Task details
From the entries, copy every line that carries the string "forall".

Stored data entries

----

Lemma status_slot_round st r : status_slot st = slot_at r -> leader_status_round st = r.
Proof. intros E. rewrite <- (Hslot r), <- E. by destruct st. Qed.

(** The statuses past the decision round of a slot are its anchors. *)
Lemma decided_from_filter s r L :
  decided_from s slot_at (r + 1) L ->
  List.filter (fun x => r + 3 <=? leader_status_round x) L = drop 2 L.
Proof.
  intros HL. assert (forall i st, L !! i = Some st -> leader_status_round st = r + 1 + N.of_nat i) as HR.
  { intros i st Hi. by apply status_slot_round, (decided_from_slot s _ L). }
  assert (forall k L', (forall i st, L' !! i = Some st -> leader_status_round st = k + N.of_nat i) ->
            r + 3 <= k -> List.filter (fun x => r + 3 <=? leader_status_round x) L' = L') as Hall.
  { intros k L'. revert k. induction L' as [|st L' IH]; intros k Hk Hle; [done|]. simpl.
    rewrite (proj2 (N.leb_le _ _)) by (rewrite (Hk 0%nat st eq_refl); lia). f_equal.
    apply (IH (k + 1)); [|lia]. intros i st' Hi. rewrite (Hk (Datatypes.S i) st' Hi). lia. }
  destruct L as [|x [|y L]]; simpl; [done|..];
    rewrite (proj2 (N.leb_gt _ _)) by (rewrite (HR 0%nat x eq_refl); lia); [done|].
  rewrite (proj2 (N.leb_gt _ _)) by (rewrite (HR 1%nat y eq_refl); lia).
  apply (Hall (r + 3)); [|lia]. intros i st Hi.
  rewrite (HR (Datatypes.S (Datatypes.S i)) st Hi). lia.
Qed.

Lemma decided_from_anchors s r L :
  decided_from s slot_at (r + 1) L -> anchors_in s (r + 3) (drop 2 L).
Proof.
  intros HL b Hb. split; [eapply decided_from_view; [done|by apply (subseteq_drop 2)]|].
  apply list_elem_of_lookup in Hb as [i Hi]. rewrite lookup_drop in Hi.
  pose proof (decided_from_slot s _ L _ _ HL Hi) as E. apply status_slot_round in E. simpl in E. lia.
Qed.

Lemma decided_agree s1 s2 r L1 L2 :
  good_view s1 -> good_view s2 -> gc_round s1 < r -> gc_round s2 < r ->
  decided_from s1 slot_at r L1 -> decided_from s2 slot_at r L2 -> agree_lists L1 L2.
Proof.
  intros H1 H2 G1 G2 D1. revert L2.
  assert (forall r L L' , agree_lists L L' -> agree_lists (drop r L) (drop r L')) as Hdrop.
  { intros k L L' HL i x1 x2. rewrite !lookup_drop. apply HL. }
  induction D1 as [r|r st1 L1 D1 IH E1 O1|r st1 L1 D1 IH I1]; intros L2 D2; [by intros ? ?|..];
    (destruct D2 as [r|r st2 L2 D2 E2 O2|r st2 L2 D2 I2]; [by intros ? ? ? ?|..]);
    apply agree_lists_cons; (split; [|apply IH; [lia..|done]]).
  - by apply (direct_agree s1 s2 (slot_at r)).
  - apply (direct_indirect_agree s1 s2 (slot_at r) (drop 2 L2)); rewrite ?Hslot; try done.
    by apply decided_from_anchors.
  - intros A1 A2. symmetry.
    apply (direct_indirect_agree s2 s1 (slot_at r) (drop 2 L1)); rewrite ?Hslot; try done.
    by apply decided_from_anchors.
  - apply (indirect_agree s1 s2 (slot_at r) (drop 2 L1) (drop 2 L2)); rewrite ?Hslot; try done.
    + by apply decided_from_anchors.
    + by apply decided_from_anchors.
    + apply Hdrop, IH; [lia..|done].
Qed.
End slots.
End agreement.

----

Solved problem
  intros HL. assert (forall i st, L !! i = Some st -> leader_status_round st = r + 1 + N.of_nat i) as HR.
  assert (forall k L', (forall i st, L' !! i = Some st -> leader_status_round st = k + N.of_nat i) ->
  assert (forall r L L' , agree_lists L L' -> agree_lists (drop r L) (drop r L')) as Hdrop.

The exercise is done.